Data records below:
(* ===== verification/Ledger.v ===== *)
(** * The ownership ledger (crates/database/src/ops/graph_storage.rs)

    The [nodes] and [edges] tables: one row per artifact a data item of a dataset
    contributed, with the run that wrote it.  Both tables are queried by the same
    columns, which is the class [LedgerRow]; a query is the meaning of its SQL
    statement. *)

From stdpp Require Import sorting.
From S2P Require Import Prelude Json Strings.

(** ** Rows *)

Record GraphNode := {
  gn_id : uuid;
  gn_slug : uuid;
  gn_user_id : uuid;
  gn_data_id : uuid;
  gn_dataset_id : uuid;
  gn_pipeline_run_id : option uuid;
  gn_label : option string;
  gn_node_type : string;
  gn_indexed_fields : json;
  gn_attributes : option json;
  gn_created_at : Z;
}.

Record GraphEdge := {
  ge_id : uuid;
  ge_slug : uuid;
  ge_user_id : uuid;
  ge_data_id : uuid;
  ge_dataset_id : uuid;
  ge_pipeline_run_id : option uuid;
  ge_source_node_id : uuid;
  ge_destination_node_id : uuid;
  ge_relationship_name : string;
  ge_label : option string;
  ge_attributes : option json;
  ge_created_at : Z;
}.

(** The columns the two tables share.  [row_update new old] is the row after
    [INSERT new ... ON CONFLICT (id) DO UPDATE]: every column of [new] but the run
    and the time of [old]. *)
Class LedgerRow (T : Type) := {
  row_id : T → uuid;
  row_slug : T → uuid;
  row_data_id : T → uuid;
  row_dataset_id : T → uuid;
  row_run : T → option uuid;
  row_created_at : T → Z;
  row_update : T → T → T;
}.

Class LedgerRowLaws T `{LedgerRow T} := {
  row_update_id : ∀ new old, row_id (row_update new old) = row_id old;
  row_update_run : ∀ new old, row_run (row_update new old) = row_run old;
  row_update_slug : ∀ new old, row_slug (row_update new old) = row_slug new;
  row_update_data_id : ∀ new old, row_data_id (row_update new old) = row_data_id new;
  row_update_dataset_id : ∀ new old, row_dataset_id (row_update new old) = row_dataset_id new;
  row_update_update : ∀ a b c, row_update a (row_update b c) = row_update a c;
  row_update_refl : ∀ a, row_update a a = a;
}.

#[export] Instance node_row : LedgerRow GraphNode := {|
  row_id := gn_id; row_slug := gn_slug; row_data_id := gn_data_id; row_dataset_id := gn_dataset_id;
  row_run := gn_pipeline_run_id; row_created_at := gn_created_at;
  row_update new old := {|
    gn_id := gn_id old; gn_slug := gn_slug new; gn_user_id := gn_user_id new;
    gn_data_id := gn_data_id new; gn_dataset_id := gn_dataset_id new;
    gn_pipeline_run_id := gn_pipeline_run_id old; gn_label := gn_label new;
    gn_node_type := gn_node_type new; gn_indexed_fields := gn_indexed_fields new;
    gn_attributes := gn_attributes new; gn_created_at := gn_created_at old |} |}.

#[export] Instance edge_row : LedgerRow GraphEdge := {|
  row_id := ge_id; row_slug := ge_slug; row_data_id := ge_data_id; row_dataset_id := ge_dataset_id;
  row_run := ge_pipeline_run_id; row_created_at := ge_created_at;
  row_update new old := {|
    ge_id := ge_id old; ge_slug := ge_slug new; ge_user_id := ge_user_id new;
    ge_data_id := ge_data_id new; ge_dataset_id := ge_dataset_id new;
    ge_pipeline_run_id := ge_pipeline_run_id old;
    ge_source_node_id := ge_source_node_id new; ge_destination_node_id := ge_destination_node_id new;
    ge_relationship_name := ge_relationship_name new; ge_label := ge_label new;
    ge_attributes := ge_attributes new; ge_created_at := ge_created_at old |} |}.

#[export] Instance node_row_laws : LedgerRowLaws GraphNode.
Proof. split; try done. by intros []. Qed.
#[export] Instance edge_row_laws : LedgerRowLaws GraphEdge.
Proof. split; try done. by intros []. Qed.

Record ledger := { lg_nodes : list GraphNode; lg_edges : list GraphEdge }.

(** ** Writing *)

Definition PROVENANCE_INSERT_BATCH : nat := 500.

Section upsert.
Context `{LedgerRow T}.

(** [dedup_keeping_last] *)
Definition dedup_keeping_last (items : list T) : list T :=
  rev (foldl (λ out item, if decide (row_id item ∈ map row_id out) then out else out ++ [item]) [] (rev items)).

(** One row of [INSERT ... ON CONFLICT (id) DO UPDATE]. *)
Fixpoint upsert_row (row : T) (table : list T) : list T :=
  match table with
  | [] => [row]
  | old :: table => if decide (row_id old = row_id row) then row_update row old :: table
                    else old :: upsert_row row table
  end.

(** [upsert_nodes_on] and [upsert_edges_on]: a statement per batch. *)
Definition upsert_rows (rows table : list T) : list T :=
  foldl (λ table batch, foldl (λ table row, upsert_row row table) table (dedup_keeping_last batch))
    table (chunks PROVENANCE_INSERT_BATCH rows).
End upsert.

(** [upsert_provenance_graph]; a transaction. *)
Definition upsert_provenance_graph (nodes : list GraphNode) (edges : list GraphEdge) (l : ledger) : ledger :=
  {| lg_nodes := upsert_rows nodes (lg_nodes l); lg_edges := upsert_rows edges (lg_edges l) |}.

(** ** Run-scoped queries *)

Record RunScope := {
  rs_pipeline_run_id : uuid;
  rs_dataset : uuid;
  rs_data_ids : option (list uuid);
}.

(** [RunScope::selects_nothing] *)
Definition selects_nothing (scope : RunScope) : bool :=
  match rs_data_ids scope with Some [] => true | _ => false end.

Section run_scope.
Context `{LedgerRow T}.

(** [node_selection] and [edge_selection]; [NULL = :run] is not true. *)
Definition selected_by (scope : RunScope) (row : T) : Prop :=
  match row_run row with Some run => run = rs_pipeline_run_id scope | None => False end
  ∧ row_dataset_id row = rs_dataset scope
  ∧ match rs_data_ids scope with Some ids => row_data_id row ∈ ids | None => True end.

(** The condition [outside] of the exclusivity queries. *)
Definition outside (scope : RunScope) (row : T) : Prop :=
  row_run row = None
  ∨ match row_run row with Some run => run ≠ rs_pipeline_run_id scope | None => False end
  ∨ row_dataset_id row ≠ rs_dataset scope
  ∨ match rs_data_ids scope with Some ids => row_data_id row ∉ ids | None => False end.

#[export] Instance selected_by_dec scope row : Decision (selected_by scope row).
Proof. unfold selected_by. destruct (row_run row), (rs_data_ids scope); apply _. Defined.
#[export] Instance outside_dec scope row : Decision (outside scope row).
Proof. unfold outside. destruct (row_run row), (rs_data_ids scope); apply _. Defined.

(** [ORDER BY created_at ASC] *)
Definition older (a b : T) : Prop := (row_created_at a ≤ row_created_at b)%Z.
#[export] Instance older_dec a b : Decision (older a b).
Proof. unfold older. apply _. Defined.

(** Some row of the table with this slug satisfies [P]: the correlated [EXISTS]. *)
Definition claimed_by (P : T → Prop) (table : list T) (slug : uuid) : Prop :=
  Exists (λ row, row_slug row = slug ∧ P row) table.
#[export] Instance claimed_by_dec P `{∀ r, Decision (P r)} table slug : Decision (claimed_by P table slug).
Proof. unfold claimed_by. apply _. Defined.

(** [get_nodes_for_run] and [get_edges_for_run] *)
Definition rows_for_run (scope : RunScope) (table : list T) : list T :=
  if selects_nothing scope then [] else merge_sort older (filter (selected_by scope) table).

(** [get_unique_nodes_for_run] and [get_unique_edges_for_run] *)
Definition unique_rows_for_run (scope : RunScope) (table : list T) : list T :=
  if selects_nothing scope then []
  else merge_sort older
         (filter (λ row, selected_by scope row ∧ ¬ claimed_by (outside scope) table (row_slug row)) table).

(** [delete_nodes_for_run] and [delete_edges_for_run]: the rows left, and how many
    went. *)
Definition delete_rows_for_run (scope : RunScope) (table : list T) : list T * nat :=
  if selects_nothing scope then (table, 0)
  else (filter (λ row, ¬ selected_by scope row) table, length (filter (selected_by scope) table)).

(** The distinct data ids of the selected rows. *)
Definition selected_data_ids (scope : RunScope) (table : list T) : gset uuid :=
  list_to_set (map row_data_id (filter (selected_by scope) table)).
End run_scope.

(** [get_data_ids_for_run]; a [BTreeSet] lists its members in order. *)
Definition get_data_ids_for_run (scope : RunScope) (l : ledger) : list uuid :=
  if selects_nothing scope then []
  else merge_sort N.le (elements (selected_data_ids scope (lg_nodes l) ∪ selected_data_ids scope (lg_edges l))).

(** ** Retrieval texts *)

(** [EdgeType::retrieval_text] *)
Definition retrieval_text (edge_text : option string) (relationship_name : string) : string :=
  match trim <$> edge_text with
  | Some text => if decide (text = "") then trim relationship_name else text
  | None => trim relationship_name
  end.

(** The string [attributes.edge_text], as SQL or serde reads it. *)
Definition edge_text_of (e : GraphEdge) : option string :=
  attributes ← ge_attributes e; v ← json_get "edge_text" attributes; json_as_str v.

(** [edge_retrieval_text] (crates/delete/src/lib.rs) *)
Definition edge_retrieval_text (e : GraphEdge) : string :=
  retrieval_text (edge_text_of e) (ge_relationship_name e).

(** [retrieval_texts_where] *)
Definition retrieval_texts_where (P : GraphEdge → Prop) `{∀ e, Decision (P e)} (l : ledger) : gset string :=
  list_to_set (map edge_retrieval_text (filter P (lg_edges l))).

(** [get_edge_retrieval_texts_claimed_outside_run] *)
Definition get_edge_retrieval_texts_claimed_outside_run (scope : RunScope) (l : ledger) : gset string :=
  retrieval_texts_where (outside scope) l.

(** ** Data-scoped queries *)

Section data_scope.
Context `{LedgerRow T}.

Definition of_data (data_id dataset_id : uuid) (row : T) : Prop :=
  row_data_id row = data_id ∧ row_dataset_id row = dataset_id.
#[export] Instance of_data_dec data_id dataset_id row : Decision (of_data data_id dataset_id row).
Proof. unfold of_data. apply _. Defined.

(** Another item of the dataset. *)
Definition sibling (data_id dataset_id : uuid) (row : T) : Prop :=
  row_dataset_id row = dataset_id ∧ row_data_id row ≠ data_id.
#[export] Instance sibling_dec data_id dataset_id row : Decision (sibling data_id dataset_id row).
Proof. unfold sibling. apply _. Defined.

(** [get_unique_nodes_for_data] and [get_unique_edges_for_data] *)
Definition unique_rows_for_data (data_id dataset_id : uuid) (table : list T) : list T :=
  filter (λ row, of_data data_id dataset_id row
                 ∧ ¬ claimed_by (sibling data_id dataset_id) table (row_slug row)) table.

(** [delete_nodes_for_data] and [delete_edges_for_data] *)
Definition delete_rows_for_data (data_id dataset_id : uuid) (table : list T) : list T :=
  filter (λ row, ¬ of_data data_id dataset_id row) table.

(** [count_nodes_for_data] and [count_edges_for_data] *)
Definition count_rows_for_data (data_id dataset_id : uuid) (table : list T) : nat :=
  length (filter (of_data data_id dataset_id) table).

(** [get_nodes_by_dataset] and [get_edges_by_dataset] *)
Definition rows_by_dataset (dataset_id : uuid) (table : list T) : list T :=
  merge_sort older (filter (λ row, row_dataset_id row = dataset_id) table).

(** [delete_nodes_by_dataset] and [delete_edges_by_dataset] *)
Definition delete_rows_by_dataset (dataset_id : uuid) (table : list T) : list T :=
  filter (λ row, row_dataset_id row ≠ dataset_id) table.
End data_scope.

(** [endpoint_exclusive_to] *)
Definition endpoint_exclusive_to (data_id dataset_id : uuid) (l : ledger) (endpoint : uuid) : Prop :=
  claimed_by (of_data data_id dataset_id) (lg_nodes l) endpoint
  ∧ ¬ claimed_by (sibling data_id dataset_id) (lg_nodes l) endpoint.
#[export] Instance endpoint_exclusive_to_dec data_id dataset_id l endpoint :
  Decision (endpoint_exclusive_to data_id dataset_id l endpoint).
Proof. unfold endpoint_exclusive_to. apply _. Defined.

(** [structural_edges_owned_by] *)
Definition structural_edge_of (data_id dataset_id : uuid) (l : ledger) (e : GraphEdge) : Prop :=
  ge_data_id e = nil_uuid ∧ ge_dataset_id e = dataset_id
  ∧ (endpoint_exclusive_to data_id dataset_id l (ge_source_node_id e)
     ∨ endpoint_exclusive_to data_id dataset_id l (ge_destination_node_id e)).
#[export] Instance structural_edge_of_dec data_id dataset_id l e :
  Decision (structural_edge_of data_id dataset_id l e).
Proof. unfold structural_edge_of. apply _. Defined.

(** [get_structural_edges_for_data] *)
Definition get_structural_edges_for_data (data_id dataset_id : uuid) (l : ledger) : list GraphEdge :=
  filter (structural_edge_of data_id dataset_id l) (lg_edges l).

(** [edge_row_is_live_claim] *)
Definition edge_row_is_live_claim (l : ledger) (e : GraphEdge) : Prop :=
  ge_data_id e ≠ nil_uuid
  ∨ claimed_by (λ _, True) (lg_nodes l) (ge_source_node_id e)
  ∨ claimed_by (λ _, True) (lg_nodes l) (ge_destination_node_id e).
#[export] Instance edge_row_is_live_claim_dec l e : Decision (edge_row_is_live_claim l e).
Proof. unfold edge_row_is_live_claim. apply _. Defined.

(** The condition [surviving] of [get_edge_retrieval_texts_claimed_outside_data]. *)
Definition surviving (data_id dataset_id : uuid) (l : ledger) (e : GraphEdge) : Prop :=
  (ge_data_id e ≠ data_id ∨ ge_dataset_id e ≠ dataset_id)
  ∧ ¬ structural_edge_of data_id dataset_id l e
  ∧ edge_row_is_live_claim l e.
#[export] Instance surviving_dec data_id dataset_id l e : Decision (surviving data_id dataset_id l e).
Proof. unfold surviving. apply _. Defined.

(** [get_edge_retrieval_texts_claimed_outside_data]; [produces_candidate] only spares
    rows that could not produce a candidate. *)
Definition get_edge_retrieval_texts_claimed_outside_data (data_id dataset_id : uuid)
    (candidates : list string) (l : ledger) : gset string :=
  filter (λ text, text ∈ candidates) (retrieval_texts_where (surviving data_id dataset_id l) l).

(** [delete_edges_by_ids] *)
Definition delete_edges_by_ids (ids : list uuid) (edges : list GraphEdge) : list GraphEdge * nat :=
  (filter (λ e, ge_id e ∉ ids) edges, length (filter (λ e, ge_id e ∈ ids) edges)).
End of Data records.
* Exercise directions: Exactly as they stand, please print the lines from the first line of the records above down to the line that includes "ge_slug : uuid;", both of those included and no others.

* Output for this task:
(* ===== verification/Ledger.v ===== *)
(** * The ownership ledger (crates/database/src/ops/graph_storage.rs)

    The [nodes] and [edges] tables: one row per artifact a data item of a dataset
    contributed, with the run that wrote it.  Both tables are queried by the same
    columns, which is the class [LedgerRow]; a query is the meaning of its SQL
    statement. *)

From stdpp Require Import sorting.
From S2P Require Import Prelude Json Strings.

(** ** Rows *)

Record GraphNode := {
  gn_id : uuid;
  gn_slug : uuid;
  gn_user_id : uuid;
  gn_data_id : uuid;
  gn_dataset_id : uuid;
  gn_pipeline_run_id : option uuid;
  gn_label : option string;
  gn_node_type : string;
  gn_indexed_fields : json;
  gn_attributes : option json;
  gn_created_at : Z;
}.

Record GraphEdge := {
  ge_id : uuid;
  ge_slug : uuid;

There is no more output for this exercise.